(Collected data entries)
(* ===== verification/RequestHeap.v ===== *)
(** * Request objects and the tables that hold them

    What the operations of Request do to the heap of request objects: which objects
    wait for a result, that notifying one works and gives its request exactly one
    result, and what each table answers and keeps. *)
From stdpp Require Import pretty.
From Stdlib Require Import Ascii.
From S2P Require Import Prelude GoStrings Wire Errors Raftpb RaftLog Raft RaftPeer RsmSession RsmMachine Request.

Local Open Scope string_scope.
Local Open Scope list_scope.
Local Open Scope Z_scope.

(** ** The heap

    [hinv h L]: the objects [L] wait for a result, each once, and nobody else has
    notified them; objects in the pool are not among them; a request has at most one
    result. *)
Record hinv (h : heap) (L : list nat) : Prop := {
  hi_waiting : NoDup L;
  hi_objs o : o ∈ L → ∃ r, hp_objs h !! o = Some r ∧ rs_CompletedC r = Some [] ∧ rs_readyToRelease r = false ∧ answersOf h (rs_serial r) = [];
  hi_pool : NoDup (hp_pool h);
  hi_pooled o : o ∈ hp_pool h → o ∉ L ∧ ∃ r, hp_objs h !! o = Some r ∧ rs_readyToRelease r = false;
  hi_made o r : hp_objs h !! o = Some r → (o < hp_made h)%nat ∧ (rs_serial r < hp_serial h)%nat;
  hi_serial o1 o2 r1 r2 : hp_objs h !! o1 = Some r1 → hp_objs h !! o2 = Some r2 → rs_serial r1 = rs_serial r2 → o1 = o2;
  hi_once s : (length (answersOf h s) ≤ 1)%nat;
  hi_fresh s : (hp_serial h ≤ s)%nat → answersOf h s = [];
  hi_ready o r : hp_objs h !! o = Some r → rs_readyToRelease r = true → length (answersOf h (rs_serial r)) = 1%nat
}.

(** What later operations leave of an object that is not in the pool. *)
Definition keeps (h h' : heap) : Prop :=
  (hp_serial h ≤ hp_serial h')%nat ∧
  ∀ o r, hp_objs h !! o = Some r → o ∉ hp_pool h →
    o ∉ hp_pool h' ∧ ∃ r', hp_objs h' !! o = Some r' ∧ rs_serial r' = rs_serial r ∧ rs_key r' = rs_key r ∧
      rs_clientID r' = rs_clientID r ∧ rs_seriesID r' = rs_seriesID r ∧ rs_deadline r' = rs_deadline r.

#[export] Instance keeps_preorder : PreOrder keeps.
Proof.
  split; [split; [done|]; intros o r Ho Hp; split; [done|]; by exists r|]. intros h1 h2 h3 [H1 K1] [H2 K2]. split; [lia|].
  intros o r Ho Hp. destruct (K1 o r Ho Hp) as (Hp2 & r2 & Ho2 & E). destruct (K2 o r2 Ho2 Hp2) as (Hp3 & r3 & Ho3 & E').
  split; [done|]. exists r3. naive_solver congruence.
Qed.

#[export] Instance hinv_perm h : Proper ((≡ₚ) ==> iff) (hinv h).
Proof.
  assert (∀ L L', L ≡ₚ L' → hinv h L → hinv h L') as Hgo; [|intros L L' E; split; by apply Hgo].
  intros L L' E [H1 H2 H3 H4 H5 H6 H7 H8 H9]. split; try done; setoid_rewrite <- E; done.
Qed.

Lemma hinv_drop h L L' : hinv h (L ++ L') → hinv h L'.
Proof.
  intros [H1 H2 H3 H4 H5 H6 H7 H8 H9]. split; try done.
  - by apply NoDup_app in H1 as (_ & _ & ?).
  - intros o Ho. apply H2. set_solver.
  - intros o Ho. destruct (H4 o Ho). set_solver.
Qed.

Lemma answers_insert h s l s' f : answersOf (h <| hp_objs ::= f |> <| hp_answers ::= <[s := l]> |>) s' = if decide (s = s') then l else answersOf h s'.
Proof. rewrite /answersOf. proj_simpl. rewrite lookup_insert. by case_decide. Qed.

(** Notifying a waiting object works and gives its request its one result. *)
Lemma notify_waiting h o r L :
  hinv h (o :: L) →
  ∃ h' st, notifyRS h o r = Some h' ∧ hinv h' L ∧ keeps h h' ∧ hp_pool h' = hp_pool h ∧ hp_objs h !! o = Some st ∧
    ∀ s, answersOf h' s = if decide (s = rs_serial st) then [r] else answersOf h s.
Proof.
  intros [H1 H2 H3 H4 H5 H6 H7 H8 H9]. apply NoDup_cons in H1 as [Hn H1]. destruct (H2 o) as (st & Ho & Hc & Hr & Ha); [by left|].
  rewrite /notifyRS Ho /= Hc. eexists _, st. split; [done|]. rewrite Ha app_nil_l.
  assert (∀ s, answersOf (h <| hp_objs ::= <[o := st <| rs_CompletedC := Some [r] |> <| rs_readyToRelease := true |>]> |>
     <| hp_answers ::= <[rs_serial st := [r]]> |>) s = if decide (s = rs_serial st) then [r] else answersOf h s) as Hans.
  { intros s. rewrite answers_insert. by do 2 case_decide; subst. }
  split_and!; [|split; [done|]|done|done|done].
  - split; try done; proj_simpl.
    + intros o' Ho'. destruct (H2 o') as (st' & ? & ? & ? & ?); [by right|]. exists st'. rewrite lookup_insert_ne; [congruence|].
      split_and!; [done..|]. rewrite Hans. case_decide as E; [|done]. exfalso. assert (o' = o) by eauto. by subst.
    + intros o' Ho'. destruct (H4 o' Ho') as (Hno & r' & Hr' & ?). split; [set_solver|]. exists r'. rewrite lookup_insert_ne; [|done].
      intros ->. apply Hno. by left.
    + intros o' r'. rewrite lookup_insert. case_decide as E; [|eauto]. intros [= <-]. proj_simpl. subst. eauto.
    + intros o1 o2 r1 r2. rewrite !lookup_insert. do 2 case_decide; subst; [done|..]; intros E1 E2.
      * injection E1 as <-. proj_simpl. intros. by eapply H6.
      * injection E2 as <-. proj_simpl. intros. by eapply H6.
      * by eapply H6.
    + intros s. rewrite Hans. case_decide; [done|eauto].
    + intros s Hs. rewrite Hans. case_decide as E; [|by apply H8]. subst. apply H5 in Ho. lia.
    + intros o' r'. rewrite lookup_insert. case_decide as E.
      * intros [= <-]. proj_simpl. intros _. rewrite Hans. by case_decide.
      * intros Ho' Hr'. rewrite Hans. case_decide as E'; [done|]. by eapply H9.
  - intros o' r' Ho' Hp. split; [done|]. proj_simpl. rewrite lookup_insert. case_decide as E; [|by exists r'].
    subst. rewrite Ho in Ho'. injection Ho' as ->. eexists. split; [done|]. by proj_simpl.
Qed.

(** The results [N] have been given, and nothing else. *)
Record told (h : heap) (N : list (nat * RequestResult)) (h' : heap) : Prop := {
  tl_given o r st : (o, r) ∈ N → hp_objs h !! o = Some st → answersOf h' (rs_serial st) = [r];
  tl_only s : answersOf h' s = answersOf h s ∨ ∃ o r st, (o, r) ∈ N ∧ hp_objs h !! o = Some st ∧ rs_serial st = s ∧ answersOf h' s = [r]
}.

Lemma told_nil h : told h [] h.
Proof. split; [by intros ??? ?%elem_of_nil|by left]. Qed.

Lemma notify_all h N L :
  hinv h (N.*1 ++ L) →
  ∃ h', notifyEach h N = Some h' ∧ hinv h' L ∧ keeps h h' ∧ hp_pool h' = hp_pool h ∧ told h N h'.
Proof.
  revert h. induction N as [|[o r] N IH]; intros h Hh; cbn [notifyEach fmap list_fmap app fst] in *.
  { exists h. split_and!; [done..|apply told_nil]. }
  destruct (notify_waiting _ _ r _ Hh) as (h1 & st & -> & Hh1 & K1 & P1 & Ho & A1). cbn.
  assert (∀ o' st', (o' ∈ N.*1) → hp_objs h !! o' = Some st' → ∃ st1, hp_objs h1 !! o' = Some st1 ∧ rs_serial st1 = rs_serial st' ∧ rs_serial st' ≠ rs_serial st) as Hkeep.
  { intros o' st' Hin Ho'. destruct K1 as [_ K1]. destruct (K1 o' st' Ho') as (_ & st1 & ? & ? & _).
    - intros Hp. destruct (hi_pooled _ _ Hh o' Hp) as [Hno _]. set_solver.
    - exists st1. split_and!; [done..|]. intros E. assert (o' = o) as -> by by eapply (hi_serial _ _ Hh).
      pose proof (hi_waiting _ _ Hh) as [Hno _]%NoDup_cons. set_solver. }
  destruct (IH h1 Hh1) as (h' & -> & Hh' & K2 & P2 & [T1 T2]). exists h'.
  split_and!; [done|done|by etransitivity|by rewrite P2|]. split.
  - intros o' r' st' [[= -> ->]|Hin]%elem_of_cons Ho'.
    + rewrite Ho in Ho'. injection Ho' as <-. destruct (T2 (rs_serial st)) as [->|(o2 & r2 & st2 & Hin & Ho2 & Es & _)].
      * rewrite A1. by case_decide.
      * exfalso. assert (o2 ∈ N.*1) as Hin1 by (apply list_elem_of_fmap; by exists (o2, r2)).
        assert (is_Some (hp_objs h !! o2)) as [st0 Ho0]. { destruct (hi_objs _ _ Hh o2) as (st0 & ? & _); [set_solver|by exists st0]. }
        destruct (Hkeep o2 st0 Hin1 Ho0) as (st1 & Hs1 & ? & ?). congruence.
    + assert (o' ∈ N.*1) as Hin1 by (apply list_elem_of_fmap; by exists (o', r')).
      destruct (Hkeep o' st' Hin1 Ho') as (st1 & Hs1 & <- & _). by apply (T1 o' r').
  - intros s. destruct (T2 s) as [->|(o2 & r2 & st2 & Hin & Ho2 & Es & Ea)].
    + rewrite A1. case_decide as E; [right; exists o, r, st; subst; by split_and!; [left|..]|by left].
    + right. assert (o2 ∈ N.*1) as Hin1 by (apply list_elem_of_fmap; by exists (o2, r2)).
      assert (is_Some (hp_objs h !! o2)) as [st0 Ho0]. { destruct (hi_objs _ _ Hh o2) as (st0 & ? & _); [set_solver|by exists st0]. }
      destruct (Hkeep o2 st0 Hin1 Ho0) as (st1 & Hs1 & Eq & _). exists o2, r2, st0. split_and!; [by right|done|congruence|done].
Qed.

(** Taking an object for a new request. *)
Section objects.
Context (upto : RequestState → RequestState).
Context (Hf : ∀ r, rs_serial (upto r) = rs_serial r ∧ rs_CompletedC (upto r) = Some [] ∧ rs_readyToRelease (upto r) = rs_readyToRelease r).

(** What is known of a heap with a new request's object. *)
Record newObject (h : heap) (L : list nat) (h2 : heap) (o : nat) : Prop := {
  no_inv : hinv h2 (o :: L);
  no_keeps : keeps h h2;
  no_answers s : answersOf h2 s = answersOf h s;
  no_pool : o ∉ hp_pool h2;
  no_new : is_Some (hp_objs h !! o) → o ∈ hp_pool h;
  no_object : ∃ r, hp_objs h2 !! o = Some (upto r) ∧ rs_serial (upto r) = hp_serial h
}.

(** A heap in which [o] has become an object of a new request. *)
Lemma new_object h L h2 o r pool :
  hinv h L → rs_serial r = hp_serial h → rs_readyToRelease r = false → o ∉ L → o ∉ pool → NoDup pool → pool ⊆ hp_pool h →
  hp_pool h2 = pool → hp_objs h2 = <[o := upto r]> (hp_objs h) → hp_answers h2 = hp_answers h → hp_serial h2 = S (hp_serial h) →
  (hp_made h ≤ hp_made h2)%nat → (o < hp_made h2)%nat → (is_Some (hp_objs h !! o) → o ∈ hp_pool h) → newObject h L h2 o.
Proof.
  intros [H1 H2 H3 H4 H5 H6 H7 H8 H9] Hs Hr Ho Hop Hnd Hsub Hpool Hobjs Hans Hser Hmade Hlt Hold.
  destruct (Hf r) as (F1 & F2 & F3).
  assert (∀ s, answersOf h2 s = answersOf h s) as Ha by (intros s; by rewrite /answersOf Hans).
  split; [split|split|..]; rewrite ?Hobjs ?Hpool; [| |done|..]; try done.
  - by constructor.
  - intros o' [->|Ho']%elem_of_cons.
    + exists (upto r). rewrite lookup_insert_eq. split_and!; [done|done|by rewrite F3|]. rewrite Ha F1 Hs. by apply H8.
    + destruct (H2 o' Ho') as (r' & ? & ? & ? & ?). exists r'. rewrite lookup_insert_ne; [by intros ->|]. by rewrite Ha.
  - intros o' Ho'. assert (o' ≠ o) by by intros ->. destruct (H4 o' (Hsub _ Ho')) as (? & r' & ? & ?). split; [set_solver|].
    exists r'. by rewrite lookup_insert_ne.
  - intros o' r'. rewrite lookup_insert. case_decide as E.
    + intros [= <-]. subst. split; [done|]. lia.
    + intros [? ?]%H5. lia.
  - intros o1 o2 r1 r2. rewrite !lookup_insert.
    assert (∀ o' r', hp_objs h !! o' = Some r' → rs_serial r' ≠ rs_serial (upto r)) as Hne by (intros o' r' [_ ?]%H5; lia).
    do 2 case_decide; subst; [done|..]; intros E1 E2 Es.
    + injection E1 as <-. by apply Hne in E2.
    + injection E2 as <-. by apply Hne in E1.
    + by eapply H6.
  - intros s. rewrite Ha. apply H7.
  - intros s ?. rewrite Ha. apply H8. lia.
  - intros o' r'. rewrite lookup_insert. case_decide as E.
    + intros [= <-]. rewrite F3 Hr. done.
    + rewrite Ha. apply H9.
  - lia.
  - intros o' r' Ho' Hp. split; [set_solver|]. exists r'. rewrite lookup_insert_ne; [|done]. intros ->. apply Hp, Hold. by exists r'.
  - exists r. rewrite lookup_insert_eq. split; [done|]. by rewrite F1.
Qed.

[Problem] Every line from the one containing "F3 Hr. done." through the last line of the entries above must be output exactly. Leave the rest out.

[Output of the task]
    + intros [= <-]. rewrite F3 Hr. done.
    + rewrite Ha. apply H9.
  - lia.
  - intros o' r' Ho' Hp. split; [set_solver|]. exists r'. rewrite lookup_insert_ne; [|done]. intros ->. apply Hp, Hold. by exists r'.
  - exists r. rewrite lookup_insert_eq. split; [done|]. by rewrite F1.
Qed.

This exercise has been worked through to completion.